Akal merupakan makhluk ciptaan Allah subhanahu wata’ala sedangkan wahyu adalah Kalam Rabb semesta alam, yang tidak dapat tersentuh oleh tangan batil, baik dari depan mau pun dari belakang.

Di antara kebenaran yang sudah diterima apa adanya (aksiomatik) dan tidak diperdebatkan lagi di kalangan ulama as-Salaf ash-Shalih adalah selarasnya antara akal dan naql (nash). Pertentangan antara akal dan nash hanya terjadi dan dibuat oleh orang-orang yang memiliki akal yang sakit, yang dilanda oleh hawa nafsu dan dipermain kan oleh berbagai bid’ah.!

Sebagian orang ada yang menghina kan akal lantaran dia memang tidak berakal. Akal adalah tempat bergantungnya taklif (pembebanan syari’at). Akal adalah permata berharga yang dengannya Allah subhanahu wata’alaƒnmembedakan manusia dengan seluruh makhluk lainnya. Beberapa ayat dalam Kitabullah mengarahkan perhatian para hamba agar memberdayakan akal dalam hal yang memang menjadi tabiat asalnya. Allah subhanahu wata’ala berfirman, artinya, “Tidakkah kamu berfikir.” (QS.al-Baqarah:44).

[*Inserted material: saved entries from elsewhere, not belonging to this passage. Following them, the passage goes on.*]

Lemma delete_refined s k t1 t2 : refined s (TDelete k t1 t2).
Proof.
  intros xs (Hok & Hm & Hb) _. cbn [texec tabs new_max]. unfold Delete.
  set (s1 := match items s !! k with Some x => drop x s | None => s end).
  assert (∃ xs', ttl_ok s1 xs' ∧ view s1 xs' = adel k (view s xs) ∧ maxSize s1 = maxSize s ∧ zlen xs' ≤ zlen xs)
    as (xs' & Hok1 & Hv & Hm1 & Hl).
  { unfold s1. destruct (items s !! k) as [x|] eqn:E; [by apply drop_key|].
    exists xs. split_and!; try done. symmetry. eapply adel_absent; [apply Hok|done]. }
  destruct (cleanup_flags _ _ t1 t2 Hok1) as (Hok2 & Hv2 & Hm2).
  eexists _, xs', _. split; [done|]. rewrite Hm2, Hm1. split_and!; [|done|by rewrite Hv2, Hv].
  split; [done|]. rewrite Hm2, Hm1. lia.
Qed.

Lemma get_refined s k now : refined s (TGet k now).
Proof.
  intros xs (Hok & Hm & Hb) _. cbn [texec tabs new_max]. unfold aget, Get, get_lookup, dropExpired.
  rewrite (afind_view _ _ _ Hok). destruct (items s !! k) as [x|] eqn:E; cbn [mbind option_bind]; [|by eexists _, xs, _].
  destruct (item_split _ _ _ _ Hok E) as (l1 & l2 & v & d & -> & Hd). rewrite Hd, (dead_expired _ _ _ _ _ _ Hd).
  destruct (dead (k, v, d) now) eqn:Ed.
  - destruct (drop_key _ _ _ _ Hok E) as (xs' & Hok' & Hv & Hm' & Hl).
    eexists _, xs', _. split; [done|]. rewrite Hv. split_and!; [split; [done|]; rewrite Hm'; lia|done|done].
  - destruct (moveToFront_spec _ _ _ _ Hok) as [Hok' HS]. eexists _, _, _. split; [done|].
    pose proof HS as (D & _ & _ & _ & _ & HM). rewrite HM. split_and!; [|done|].
    + split; [done|]. rewrite HM, zlen_cons. rewrite zlen_app in *. rewrite zlen_cons in Hb. lia.
    + destruct (view_without _ _ _ _ _ _ _ Hok Hd) as [_ ->]. rewrite (view_same s) by done. f_equal.
      * unfold view at 1. cbn [omap list_omap]. by rewrite Hd.
      * unfold get_value. pose proof (D x) as Ex. rewrite Hd in Ex. unfold data in Ex.
        destruct (heap (moveToFront x s) !! x); [|done]. cbn in *. congruence.
Qed.
(* ===== verification/IPPool.v ===== *)
(** * ippool: the pool of IPv4 client addresses

    Models [src/ippool/poolv4.go] and [src/ippool/internal.go].  The pool is an
    explicit state; [zap.L().Fatal] ends the process and is [Panic]; the value drawn
    by [rand.Uint32()] is an argument. *)
From S2P Require Import Prelude Net.

Local Open Scope Z_scope.

Inductive poolerr : Type :=
  | ErrNonV4Subnet        (* "can't start pool with non-ipv4 subnet" *)
  | ErrSubnetTooSmall     (* "need at least /30 subnet to operate" *)
  | ErrInvalidAddress | ErrNotInRange | ErrAddressInUse | ErrNotEnoughSpace
  | ErrNotUsed.           (* "ip address is not used" *)

#[global] Instance poolerr_eq_dec : EqDecision poolerr.
Proof. solve_decision. Defined.

(** [used map[uint32]bool] only ever holds [true]: its key set. *)
Record IPv4pool := mkPool { serverIP : IP; used : gset Z; min : Z; max : Z; running : bool }.

Definition set_used (p : IPv4pool) (u : gset Z) : IPv4pool := mkPool (serverIP p) u (min p) (max p) (running p).

(** A nil or short slice is indexed: panic. *)
Definition of_option {A} (o : option A) : go poolerr A := match o with Some a => Ok a | None => Panic end.

(** ** internal.go *)
Definition defaultUsed (server : Z) : gset Z := {[ server ]}.

Definition checkRunning (p : IPv4pool) : go poolerr unit := if running p then Ok tt else Panic.

Definition nextAddr (p : IPv4pool) (ip : Z) : Z * bool :=
  if max p <=? ip then (min p, true) else (u32 (ip + 1), false).

Definition isUsed (p : IPv4pool) (uip : Z) : bool := bool_decide (uip ∈ used p).

Definition capacity (p : IPv4pool) : Z := i64 (i64 (max p - min p) + 1).
Definition allocated (p : IPv4pool) : Z := Z.of_nat (size (used p)).

Definition free (p : IPv4pool) : go poolerr Z :=
  let cap := capacity p in
  let alc := allocated p in
  if cap <? alc then Panic else Ok (i64 (cap - alc)).

(** ** poolv4.go *)

(** [subnet.String()] runs first, for the log field: it needs the network address. *)
Definition NewIPv4FromSubnet (subnet : IPNet) : go poolerr IPv4pool :=
  _ ← of_option (NetworkAddr subnet);
  if negb (Isv4 (n_ip subnet)) then Err ErrNonV4Subnet else
  if 30 <? (Size (n_mask subnet)).1 then Err ErrSubnetTooSmall else
  minIP ← of_option (FirstUsable subnet);
  maxIP ← of_option (LastUsable subnet);
  lo ← of_option (IP_ToUint32 minIP);
  hi ← of_option (IP_ToUint32 maxIP);
  Ok (mkPool minIP (defaultUsed lo) lo hi true).

Definition Running (p : IPv4pool) : bool := running p.

Definition Shutdown (p : IPv4pool) : go poolerr IPv4pool :=
  s ← of_option (IP_ToUint32 (serverIP p));
  Ok (mkPool (serverIP p) (defaultUsed s) (min p) (max p) false).

Definition ServerIP (p : IPv4pool) : IP := serverIP p.

(** The loop of [getUnusedIP].  [Some (Some a)]: found; [Some None]: one full round
    found nothing; [None]: still looking when the fuel ends. *)
Fixpoint scan (fuel : nat) (p : IPv4pool) (stop next : Z) (cycled : bool) : option (option Z) :=
  if negb cycled || negb (next =? stop) then
    match fuel with
    | O => None
    | S fuel =>
        if negb (isUsed p next) then Some (Some next)
        else let '(next, cycledRound) := nextAddr p next in scan fuel p stop next (cycled || cycledRound)
    end
  else Some None.

(** One visit per address of the range is a full round. *)
Definition scan_fuel (p : IPv4pool) : nat := Z.to_nat (max p - min p + 1).

Definition getUnusedIP (r : Z) (p : IPv4pool) : go poolerr IP :=
  let span := u32 (u32 (max p - min p) + 1) in
  if span =? 0 then Panic else       (* integer divide by zero *)
  let next := u32 (r mod span + min p) in
  match scan (scan_fuel p) p next next false with
  | Some (Some a) => Ok (Uint32ToIP a)
  | _ => Panic                       (* Fatal: no free IP was found *)
  end.

Definition Alloc (r : Z) (p : IPv4pool) : go poolerr (IP * IPv4pool) :=
  _ ← checkRunning p;
  f ← free p;
  if f =? 0 then Err ErrNotEnoughSpace else
  ip ← getUnusedIP r p;
  u ← of_option (IP_ToUint32 ip);
  Ok (ip, set_used p ({[ u ]} ∪ used p)).

Definition Set_ (ip : IP) (p : IPv4pool) : go poolerr IPv4pool :=
  if negb (Isv4 ip) then Err ErrInvalidAddress else
  uip ← of_option (IP_ToUint32 ip);
  if (uip <? min p) || (max p <? uip) then Err ErrNotInRange else
  _ ← checkRunning p;
  if isUsed p uip then Err ErrAddressInUse else Ok (set_used p ({[ uip ]} ∪ used p)).

Definition Unset (ip : IP) (p : IPv4pool) : go poolerr IPv4pool :=
  if negb (Isv4 ip) then Err ErrInvalidAddress else
  uip ← of_option (IP_ToUint32 ip);
  _ ← checkRunning p;
  if negb (isUsed p uip) then Err ErrNotUsed else Ok (set_used p (used p ∖ {[ uip ]})).

Definition IsAvailable (ip : IP) (p : IPv4pool) : go poolerr bool :=
  if negb (Isv4 ip) then Ok false else
  uip ← of_option (IP_ToUint32 ip);
  if (uip <? min p) || (max p <? uip) then Ok false else Ok (negb (isUsed p uip)).

Definition Available (r : Z) (p : IPv4pool) : go poolerr IP :=
  _ ← checkRunning p;
  f ← free p;
  if f =? 0 then Err ErrNotEnoughSpace else getUnusedIP r p.
(* ===== verification/IPPoolProps.v ===== *)
(** * ippool: every address is handed out at most once *)
From S2P Require Import Prelude Net NetProps IPPool.

Local Open Scope Z_scope.

(** ** Invariant *)
Definition in_range (p : IPv4pool) (a : Z) : Prop := min p ≤ a ≤ max p.

Definition pool_wf (p : IPv4pool) : Prop :=
  1 ≤ min p ≤ max p ∧ max p < 2 ^ 32 ∧ (∀ a, a ∈ used p → in_range p a) ∧ serverIP p = Uint32ToIP (min p).

(** The addresses of the range. *)
Definition range_set (p : IPv4pool) : gset Z := list_to_set (seqZ (min p) (max p - min p + 1)).

Lemma range_set_elem p a : a ∈ range_set p ↔ in_range p a.
Proof. unfold range_set, in_range. rewrite elem_of_list_to_set, elem_of_seqZ. lia. Qed.

Lemma range_set_size p : min p ≤ max p → Z.of_nat (size (range_set p)) = max p - min p + 1.
Proof. intros Hm. unfold range_set. rewrite size_list_to_set by apply NoDup_seqZ. rewrite length_seqZ. lia. Qed.

Lemma capacity_val p : pool_wf p → capacity p = max p - min p + 1.
Proof. intros (Hm & Hx & _). unfold capacity. by rewrite !i64_small by (rewrite ?i64_small; unfold in_i64; lia). Qed.

Lemma used_subset p : pool_wf p → used p ⊆ range_set p.
Proof. intros (_ & _ & Hu & _) a Ha. apply range_set_elem. by apply Hu. Qed.

Lemma free_val p : pool_wf p → free p = Ok (capacity p - allocated p) ∧ 0 ≤ capacity p - allocated p.
Proof.
  intros Hwf. pose proof (used_subset p Hwf) as Hsub%subseteq_size. pose proof (capacity_val p Hwf) as Hc.
  destruct Hwf as ((H1 & H2) & H3 & _). pose proof (range_set_size p H2). unfold free, allocated in *.
  rewrite (proj2 (Z.ltb_ge _ _)) by lia. rewrite i64_small by (unfold in_i64; lia). split; [done|lia].
Qed.
Lemma durationText_parse orig u : 0 ≤ u ≤ 2 ^ 63 → ∃ fuel, (fuel ≤ length (durationText u))%nat ∧ durationLoop fuel orig (durationText u) 0 = Ok u.
Proof.
  intros Hu. pose proof (durationText_length u) as Hlen. unfold durationText in *. destruct (Z.ltb_spec u 1000000000).
  { exists 1%nat. split; [done|].
    destruct (Z.eqb_spec u 0) as [->|]; [by vm_compute|].
    destruct (u <? Microsecond); [|destruct (u <? Millisecond)].
    - destruct (fmtFrac 0 u false (txt "ns")) as [fr hi] eqn:E. apply (loop_single orig 0 (txt "ns") 1 u fr hi E); first [done|lia|unit_tac].
    - destruct (fmtFrac 3 u false _) as [fr hi] eqn:E. apply (loop_single orig 3 ([194; 181] ++ txt "s") Microsecond u fr hi E); first [done|lia|unit_tac].
    - destruct (fmtFrac 6 u false (txt "ms")) as [fr hi] eqn:E. apply (loop_single orig 6 (txt "ms") Millisecond u fr hi E); first [done|lia|unit_tac]. }
  destruct (fmtFrac 9 u false (txt "s")) as [fr hi] eqn:E.
  assert (∀ fuel d hi', 0 ≤ d → 0 ≤ hi' → d + hi' * 1000000000 + u mod 1000000000 ≤ 2 ^ 63 →
     hi = u / 1000000000 ∧ durationLoop (S fuel) orig (utoa hi' ++ fr) d = Ok (d + hi' * 1000000000 + u mod 1000000000)) as Hsec.
  { intros fuel d hi' Hd Hh Hs. rewrite <-(app_nil_r fr).
    destruct (loop_unit fuel orig 9 (txt "s") 1000000000 u [] d fr hi hi' E) as [-> ->]; try done; try lia; [unit_tac|]. by destruct fuel. }
  pose proof (Z.mod_pos_bound u 1000000000 ltac:(lia)). pose proof (Z.div_mod u 1000000000 ltac:(lia)) as Hu1.
  destruct (Hsec 0%nat 0 0) as [-> _]; [lia..|]. set (hi := u / 1000000000) in *. clearbody hi.
  pose proof (Z.div_mod hi 60 ltac:(lia)) as Hh. pose proof (Z.mod_pos_bound hi 60 ltac:(lia)).
  set (m := hi / 60) in *. pose proof (Z.div_mod m 60 ltac:(lia)) as Hm. pose proof (Z.mod_pos_bound m 60 ltac:(lia)).
  cbv zeta in *. destruct (Z.ltb_spec 0 m); [destruct (Z.ltb_spec 0 (m / 60))|].
  - exists 3%nat. split; [rewrite !length_app; pose proof (utoa_length (m / 60)); pose proof (utoa_length (m mod 60)); change (length (txt "m")) with 1%nat; change (length (txt "h")) with 1%nat; lia|]. rewrite (loop_plain _ _ _ _ 3600000000000) by (done || lia || unit_tac || apply utoa_starts).
    rewrite (loop_plain _ _ _ _ 60000000000) by (done || lia || unit_tac || apply utoa_starts).
    destruct (Hsec 0%nat (0 + m / 60 * 3600000000000 + m mod 60 * 60000000000) (hi mod 60)) as [_ ->]; [lia..|]. f_equal. lia.
  - exists 2%nat. split; [rewrite !length_app; pose proof (utoa_length (m mod 60)); change (length (txt "m")) with 1%nat; change (length (txt "h")) with 1%nat; lia|]. rewrite (loop_plain _ _ _ _ 60000000000) by (done || lia || unit_tac || apply utoa_starts).
    destruct (Hsec 0%nat (0 + m mod 60 * 60000000000) (hi mod 60)) as [_ ->]; [lia..|]. f_equal. lia.
  - exists 1%nat. split; [done|]. destruct (Hsec 0%nat 0 (hi mod 60)) as [_ ->]; [lia..|]. f_equal. lia.
Qed.

Lemma duration_text d : in_i64 d → ParseDuration (Duration_String d) = Ok d.
Proof.
  intros Hd. unfold in_i64 in Hd. unfold Duration_String, ParseDuration.
  assert (∀ orig u, 0 ≤ u ≤ 2 ^ 63 → bool_decide (durationText u = txt "0") = false ∧ bool_decide (durationText u = []) = false ∧
    durationLoop (length (durationText u)) orig (durationText u) 0 = Ok u ∧ ∃ c r, durationText u = c :: r ∧ isDigit c = true) as Ht.
  { intros orig u Hu. destruct (durationText_shape u) as (v & rest & E & Hne).
    pose proof (utoa_nonempty v). pose proof (utoa_digits v) as Hdig. destruct (utoa v) as [|c ds] eqn:Ev; [done|]. apply Forall_cons in Hdig as [Hc _].
    split; [apply bool_decide_eq_false_2; rewrite E; by destruct ds, rest|]. split; [apply bool_decide_eq_false_2; by rewrite E|]. split; [|by exists c, (ds ++ rest)].
    destruct (durationText_parse orig u Hu) as (fuel & Hf & Hl). by eapply durationLoop_mono. }
  destruct (Z.ltb_spec d 0).
  - destruct (Ht (45 :: durationText (- d)) (- d) ltac:(lia)) as (-> & -> & -> & _). cbn [mbind go_bind]. f_equal.
    destruct (Z.eq_dec d (- 2 ^ 63)) as [->|]; [done|].
    rewrite (i64_small (- d)), i64_small by (unfold in_i64; lia). lia.
  - destruct (Ht (durationText d) d ltac:(lia)) as (H1 & H2 & H3 & c & r & E & Hc).
    assert ((match durationText d with 45 :: s => (true, s) | 43 :: s => (false, s) | _ => (false, durationText d) end) = (false, durationText d)) as ->.
    { rewrite E. unfold isDigit in Hc. bsplit. destruct c as [|c|c]; try done. do 6 (destruct c as [c|c|]; try done). }
    rewrite H1, H2, H3. cbn [mbind go_bind]. by rewrite (proj2 (Z.ltb_ge _ _)) by lia.
Qed.

(** C27: every duration is what its text parses to: in the whole range of 64 bits, with any
    fraction, and for negative ones. *)
Theorem interval_roundtrip d : in_i64 d →
  ParseDuration (Duration_String d) = Ok d ∧
  Interval_UnmarshalYAML (E := unit) (inl (Interval_MarshalYAML d)) (inr tt) = Ok d.
Proof.
  intros Hd. pose proof (duration_text d Hd) as H. split; [done|]. unfold Interval_UnmarshalYAML, Interval_MarshalYAML.
  rewrite bool_decide_eq_false_2; [by rewrite H|]. intros E. rewrite E in H. by vm_compute in H.
Qed.

(** ** Whatever the text is *)
Lemma leadingInt_rest s : ∀ x v r, leadingInt x s = Some (v, r) → (length r ≤ length s)%nat.
Proof.
  induction s as [|c s IH]; intros x v r; cbn [leadingInt]; [by intros [= <- <-]|].
  destruct (isDigit c); [|by intros [= <- <-]]. destruct (_ <? x); [done|]. cbv zeta. destruct (_ <? _); [done|]. intros Hr%IH. cbn. lia.
Qed.
Lemma leadingFraction_rest s : ∀ x scale o v scale' r, leadingFraction x scale o s = (v, scale', r) → (length r ≤ length s)%nat.
Proof.
  induction s as [|c s IH]; intros x scale o v scale' r; cbn [leadingFraction]; [by intros [= <- <- <-]|].
  destruct (isDigit c); [|by intros [= <- <- <-]]. repeat case_match; intros Hr%IH; cbn; lia.
Qed.
Lemma unitText_split s u r : unitText s = (u, r) → s = u ++ r.
Proof.
  revert u r. induction s as [|c s IH]; intros u r; cbn [unitText]; [by intros [= <- <-]|].
  destruct (_ || _); [by intros [= <- <-]|]. destruct (unitText s) as [u' r']. intros [= <- <-]. by rewrite (IH u' r').
Qed.

Lemma durationLoop_total fuel : ∀ orig s d, (length s ≤ fuel)%nat → 0 ≤ d ≤ 2 ^ 63 →
  match durationLoop fuel orig s d with Ok r => 0 ≤ r ≤ 2 ^ 63 | Err _ => True | Panic => False end.
Proof.
  induction fuel as [|fuel IH]; intros orig s d Hl Hd.
  { destruct s; [done|cbn in Hl; lia]. }
  destruct s as [|c s]; [done|]. cbn [durationLoop]. destruct (negb _); [done|].
  destruct (leadingInt 0 (c :: s)) as [[v s1]|] eqn:E1; [|done]. apply leadingInt_rest in E1. cbv zeta.
  assert (∃ f scale s2 post, (match s1 with
            | 46 :: s1' => let '(f, scale, s2) := leadingFraction 0 (ofZ 1) false s1' in (f, scale, s2, negb (zlen s2 =? zlen s1'))
            | _ => (0, ofZ 1, s1, false) end) = (f, scale, s2, post) ∧ (length s2 ≤ length s1)%nat) as (f & scale & s2 & post & -> & H2).
  { repeat case_match; try by eauto 10. subst. eexists _, _, _, _. split; [done|]. match goal with E : leadingFraction _ _ _ _ = _ |- _ => apply leadingFraction_rest in E end. cbn. lia. }
  destruct (negb _ && negb post); [done|]. destruct (unitText s2) as [u s3] eqn:E3. apply unitText_split in E3 as ->.
  case_bool_decide as Hu; [done|]. destruct (unitMap u) as [U|]; [|done]. destruct (_ <? v); [done|].
  destruct (_ && _); [done|]. destruct (Z.ltb_spec (2 ^ 63) (u64 (d + if 0 <? f then u64 (v * U + ftrunc (fmul (ofZ f) (fdiv (ofZ U) scale))) else v * U))) as [|Hs]; [done|].
  apply IH; [|split; [apply u64_range|done]]. rewrite length_app in H2. destruct u; [done|]. cbn in *. lia.
Qed.

(** Parsing an interval always ends with a value or an error, and a value is one of 64
    bits; so is a size, whatever the processor makes of one that is too large. *)
Theorem parsed_values_fit s outOfRange :
  (∀ x, in_u64 (outOfRange x)) →
  (ParseDuration s ≠ Panic ∧ ∀ d, ParseDuration s = Ok d → in_i64 d) ∧
  (ParseSizeFromHuman outOfRange s ≠ Panic ∧ ∀ v, ParseSizeFromHuman outOfRange s = Ok v → in_u64 v).
Proof.
  intros Ho. split.
  - unfold ParseDuration. set (p := match s with 45 :: _ => _ | _ => _ end). destruct p as [neg r].
    case_bool_decide; [split; [done|]; by intros d [= <-]|]. case_bool_decide; [done|].
    pose proof (durationLoop_total (length r) s r 0 ltac:(lia) ltac:(lia)) as Ht. destruct (durationLoop _ _ _ _) as [d| |]; cbn [mbind go_bind]; [|done..].
    destruct neg; [split; [done|]; intros d' [= <-]; apply i64_range|].
    destruct (Z.ltb_spec (2 ^ 63 - 1) d); [done|]. split; [done|]. intros d' [= <-]. unfold in_i64. lia.
  - assert (∀ x, 0 ≤ num x → in_u64 (toUint64 outOfRange x)) as Hu.
    { intros x Hx. unfold toUint64. destruct (Z.ltb_spec (ftrunc x) (2 ^ 64)); [|apply Ho]. unfold in_u64. split; [|done].
      unfold ftrunc. apply Z.div_pos; [done|]. apply den_pos. }
    unfold ParseSizeFromHuman. destruct (cutLetters _) as [[vs m]|]; [|done]. destruct (ParseFloat vs) as [[neg v]|] eqn:E; [|done].
    assert (0 ≤ num v) as Hv.
    { unfold ParseFloat in E. set (p := match vs with 45 :: _ => _ | _ => _ end) in E. destruct p as [ng dg].
      assert (∀ l a b' mant frac r, readDigits l a b' mant frac = Some r → 0 ≤ mant → 0 ≤ frac → 0 ≤ r.1 ∧ 0 ≤ r.2) as Hr.
      { induction l as [|c l IH]; intros a b' mant frac r'; cbn [readDigits]; [destruct b'; [by intros [= <-]|done]|].
        destruct (c =? 95); [apply IH|]. destruct (c =? 46); [destruct a; [done|apply IH]|]. destruct (isDigit c) eqn:Ec; [|done].
        unfold isDigit in Ec. bsplit. intros Hr Hm Hf. apply (IH _ _ _ _ _ Hr); [lia|]. destruct a; lia. }
      destruct (readDigits dg false false 0 0) as [[mant frac]|] eqn:Er; [|done]. cbn [mbind option_bind] in E.
      destruct (Hr _ _ _ _ _ _ Er ltac:(lia) ltac:(lia)) as [Hm Hf]. cbn [fst snd] in *.
      destruct (_ && _); [done|]. destruct (overflows _); [done|]. injection E as _ <-. apply rnd_num; [done|]. by apply Z.pow_pos_nonneg. }
    assert (∀ z, 0 ≤ z → in_u64 (toUint64 outOfRange (fmul v (ofZ z)))) as Hm.
    { intros z Hz. apply Hu. apply rnd_num; [|apply Z.mul_pos_pos; apply den_pos]. apply Z.mul_nonneg_nonneg; [done|]. by apply rnd_num. }
    repeat case_match; split; try done; intros v' [= <-]; first [by apply Hu|by apply Hm].
Qed.

(** ** Sizes *)

(** Rounding depends on the quotient only. *)
Lemma rne_scale a c k : 0 < c → 0 < k → rne (a * k) (c * k) = rne a c.
Proof.
  intros Hc Hk. unfold rne. rewrite Z.div_mul_cancel_r, Z.mul_mod_distr_r by lia.
  destruct (Z.ltb_spec (2 * (a mod c)) c), (Z.ltb_spec (2 * (a mod c * k)) (c * k)); try done; try nia.
  destruct (Z.ltb_spec c (2 * (a mod c))), (Z.ltb_spec (c * k) (2 * (a mod c * k))); try done; nia.
Qed.
Lemma rne_ratio a c a' c' : 0 < c → 0 < c' → a * c' = a' * c → rne a c = rne a' c'.
Proof. intros Hc Hc' E. rewrite <-(rne_scale a c c'), <-(rne_scale a' c' c) by done. f_equal; lia. Qed.

(** A float as [K * 2 ^ J] with a mantissa of at most 53 bits. *)
Definition dyadic (x : float) (K J : Z) : Prop := 0 < K < 2 ^ 53 ∧ - 1074 ≤ J ∧ num x * up J = K * down J * den x.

Kalimat seperti ini disinggung dalam al-Qur’an sebanyak 13 kali, seperti firman-Nya, artinya, “Apakah kamu tidak memperhatikan” (QS.al-Qashash:72), “Maka apakah mereka tidak memperhatikan al-Qur’an,”(QS.an-Nisa’:82) dan seterusnya.

Sikap Berlebihan Terhadap Akal

Akan tetapi ada segolongan orang yang berlebihan dalam memperlakukan akal dengan menyanjungnya hingga sampai ke tingkatan yang lebih tinggi dari syari’at. Golongan seperti ini telah membenturkan wahyu Allah subhanahu wata’ala yang suci dengan akal yang serba terbatas, yang selalu digerogoti oleh hawa nafsu, ilusi, kegilaan, penyakit, kedunguan dan lainnya.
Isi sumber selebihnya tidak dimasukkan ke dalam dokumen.